__WHAT TO DO__: When you reach the line containing "apply (f_equal (fun" in the entries below, start writing out each line exactly, and stop after the line containing "[|k]; cbn in Hk.".

__EXERCISE DATA__:
(** C2, as stated, fails when the stored array is the row-major 2304 x 768
    matrix of the specification.  In a well-sized checkpoint whose fused
    weight file has 1.0 as float number 768 and zero elsewhere, the load
    succeeds and element (0, 0) of the key projection is that 1.0, float
    number 768 of the file, which row-major is element (1, 0) of the stored
    matrix; element (0, 0) of the second block of 768 rows of the stored
    matrix, its element (768, 0), is float number 768 * 768 of the file,
    which is zero. *)
Lemma load_qkv_blocks_are_not_row_major_blocks :
  exists blk out',
    VisionTransformer_load (F:=float) fs2 "ckpt" [] = (inr blk, out') /\
    size (floatsOf (F:=float) fs2 "ckpt.attn.qkv.weight.bin") = 768 * 2304 /\
    at4 (weight (wk_ blk)) 0 0 0 0 = 1%float /\
    at4 (weight (wk_ blk)) 0 0 0 0
    = specRowMajor 768 (floatsOf fs2 "ckpt.attn.qkv.weight.bin") 1 0 /\
    specRowMajor 768 (floatsOf (F:=float) fs2 "ckpt.attn.qkv.weight.bin")
      (768 + 0) 0
    = 0%float /\
    at4 (weight (wk_ blk)) 0 0 0 0
    <> specRowMajor 768 (floatsOf fs2 "ckpt.attn.qkv.weight.bin") (768 + 0) 0.
Proof.
  destruct (load_noBad (F:=float) fs2 "ckpt" [] firstBad_fs2) as [blk Hblk].
  exists blk, (snd (VisionTransformer_load (F:=float) fs2 "ckpt" [])).
  assert (Hload : VisionTransformer_load (F:=float) fs2 "ckpt" []
                  = (inr blk, snd (VisionTransformer_load (F:=float) fs2 "ckpt" [])))
    by (rewrite <- Hblk; apply surjective_pairing).
  split; [ exact Hload | ].
  destruct (load_inv _ _ _ _ _ Hload) as (Hnone & _ & _ & _ & _ & Hk & _).
  change ("ckpt" +:+ ".attn.qkv.weight.bin") with "ckpt.attn.qkv.weight.bin"
    in Hk.
  assert (Hwk : at4 (weight (wk_ blk)) 0 0 0 0 = 1%float).
  { rewrite Hk. cbn [weight].
    rewrite at4_rows by (apply inb_true; cbn [dims array2 d0 d1 d2 d3]; lia).
    rewrite at4_array2 by lia.
    replace (768 + 0 + 2304 * 0) with 768 by lia.
    rewrite (floatsOf_fs2 768) by lia. reflexivity. }
  assert (Hone : specRowMajor 768
                   (floatsOf (F:=float) fs2 "ckpt.attn.qkv.weight.bin") 1 0
                 = 1%float).
  { unfold specRowMajor. replace (1 * 768 + 0) with 768 by lia.
    rewrite (floatsOf_fs2 768) by lia. reflexivity. }
  assert (Hzero : specRowMajor 768
                    (floatsOf (F:=float) fs2 "ckpt.attn.qkv.weight.bin")
                    (768 + 0) 0
                  = 0%float).
  { unfold specRowMajor. rewrite (floatsOf_fs2 ((768 + 0) * 768 + 0)) by lia.
    reflexivity. }
  split.
  { apply (firstBad_None_sizes fs2 "ckpt" (".attn.qkv.weight.bin", 768 * 2304)
             Hnone).
    unfold checkpointFiles. cbn [In]. do 4 right. left. reflexivity. }
  split; [ exact Hwk | ].
  split; [ rewrite Hwk, Hone; reflexivity | ].
  split; [ exact Hzero | ].
  rewrite Hwk, Hzero. intros Heq.
  apply (f_equal (fun x => PrimFloat.ltb 0%float x)) in Heq.
  vm_compute in Heq. discriminate Heq.
Qed.

(** ** Rejection of malformed checkpoints *)

Lemma find_first {A} (f : A -> bool) (l : list A) k e :
  l !! k = Some e -> f e = true ->
  exists j x,
    (j <= k)%nat /\ l !! j = Some x /\ f x = true /\ find f l = Some x /\
    forall i y, (i < j)%nat -> l !! i = Some y -> f y = false.
Proof.
  revert k. induction l as [|a l IH]; intros k Hk He.
  - discriminate.
  - destruct (f a) eqn:Hfa.
    + exists 0%nat, a. cbn. rewrite Hfa. repeat split; [ lia | ].
      intros i y Hi. lia.
    + destruct k as [|k]; cbn in Hk.
      * injection Hk as ->. congruence.
      * destruct (IH k Hk He) as (j & x & Hjk & Hj & Hx & Hfind & Hbefore).
        exists (S j), x. cbn. rewrite Hfa. repeat split; [ lia | assumption.. | ].
        intros [|i] y Hi Hy; cbn in Hy.
        -- congruence.
        -- apply (Hbefore i); [ lia | assumption ].
Qed.

Lemma sizeOk_false {F} `{Arith F} fs prefix e :
  negb (sizeOk (F:=F) fs prefix e) = true <->
  size (floatsOf (F:=F) fs (prefix +:+ fst e)) <> snd e.
Proof. unfold sizeOk. rewrite negb_true_iff. apply Z.eqb_neq. Qed.

Lemma sizeOk_true {F} `{Arith F} fs prefix e :
  negb (sizeOk (F:=F) fs prefix e) = false <->
  size (floatsOf (F:=F) fs (prefix +:+ fst e)) = snd e.
Proof. unfold sizeOk. rewrite negb_false_iff. apply Z.eqb_eq. Qed.

Lemma expected_positive e : In e checkpointFiles -> 0 < snd e.
Proof.
  unfold checkpointFiles. cbn [In]. intros Hin.
  repeat (destruct Hin as [<- | Hin]; [ cbn [snd]; lia | ]).
  contradiction.
Qed.

(** C3, as amended.  When the file at position [k] of the checkpoint has an
    element count other than the expected one, construction fails, and the
    error names the first file in reading order whose count is wrong: a file
    at or before position [k], and the file at [k] itself when all files read
    before it have the expected counts.  A file that cannot be opened reads
    as zero elements, which is no expected count. *)
Theorem load_rejects_first_bad_file {F} `{Arith F} fs prefix out k e :
  checkpointFiles !! k = Some e ->
  size (floatsOf (F:=F) fs (prefix +:+ fst e)) <> snd e ->
  (exists j e',
     (j <= k)%nat /\ checkpointFiles !! j = Some e' /\
     size (floatsOf (F:=F) fs (prefix +:+ fst e')) <> snd e' /\
     (forall i e'', (i < j)%nat -> checkpointFiles !! i = Some e'' ->
        size (floatsOf (F:=F) fs (prefix +:+ fst e'')) = snd e'') /\
     fst (VisionTransformer_load (F:=F) fs prefix out) = inl (fst e')) /\
  ((forall i e'', (i < k)%nat -> checkpointFiles !! i = Some e'' ->
      size (floatsOf (F:=F) fs (prefix +:+ fst e'')) = snd e'') ->
   fst (VisionTransformer_load (F:=F) fs prefix out) = inl (fst e)) /\
  (forall e', In e' checkpointFiles -> fs !! (prefix +:+ fst e') = None ->
     size (floatsOf (F:=F) fs (prefix +:+ fst e')) = 0 /\
     size (floatsOf (F:=F) fs (prefix +:+ fst e')) <> snd e').
Proof.
  intros Hk Hbad.
  destruct (find_first (fun e => negb (sizeOk (F:=F) fs prefix e))
              checkpointFiles k e Hk (proj2 (sizeOk_false fs prefix e) Hbad))
    as (j & e' & Hjk & Hj & Hbad' & Hfind & Hbefore).
  pose proof (load_firstBad fs prefix out e' Hfind) as Hload.
  split; [ | split ].
  - exists j, e'. repeat split; try assumption.
    + apply sizeOk_false. exact Hbad'.
    + intros i e'' Hi He''. apply sizeOk_true. apply (Hbefore i); assumption.
  - intros Hprior.
    destruct (decide (j = k)) as [-> | Hne].
    + rewrite Hk in Hj. injection Hj as <-. exact Hload.
    + apply sizeOk_false in Hbad'.
      exfalso. apply Hbad'. apply (Hprior j); [ lia | assumption ].
  - intros e0 Hin Hnone.
    rewrite size_floatsOf, Hnone.
    pose proof (expected_positive e0 Hin). split; lia.
Qed.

__ANSWER BOX__:
  apply (f_equal (fun x => PrimFloat.ltb 0%float x)) in Heq.
  vm_compute in Heq. discriminate Heq.
Qed.

(** ** Rejection of malformed checkpoints *)

Lemma find_first {A} (f : A -> bool) (l : list A) k e :
  l !! k = Some e -> f e = true ->
  exists j x,
    (j <= k)%nat /\ l !! j = Some x /\ f x = true /\ find f l = Some x /\
    forall i y, (i < j)%nat -> l !! i = Some y -> f y = false.
Proof.
  revert k. induction l as [|a l IH]; intros k Hk He.
  - discriminate.
  - destruct (f a) eqn:Hfa.
    + exists 0%nat, a. cbn. rewrite Hfa. repeat split; [ lia | ].
      intros i y Hi. lia.
    + destruct k as [|k]; cbn in Hk.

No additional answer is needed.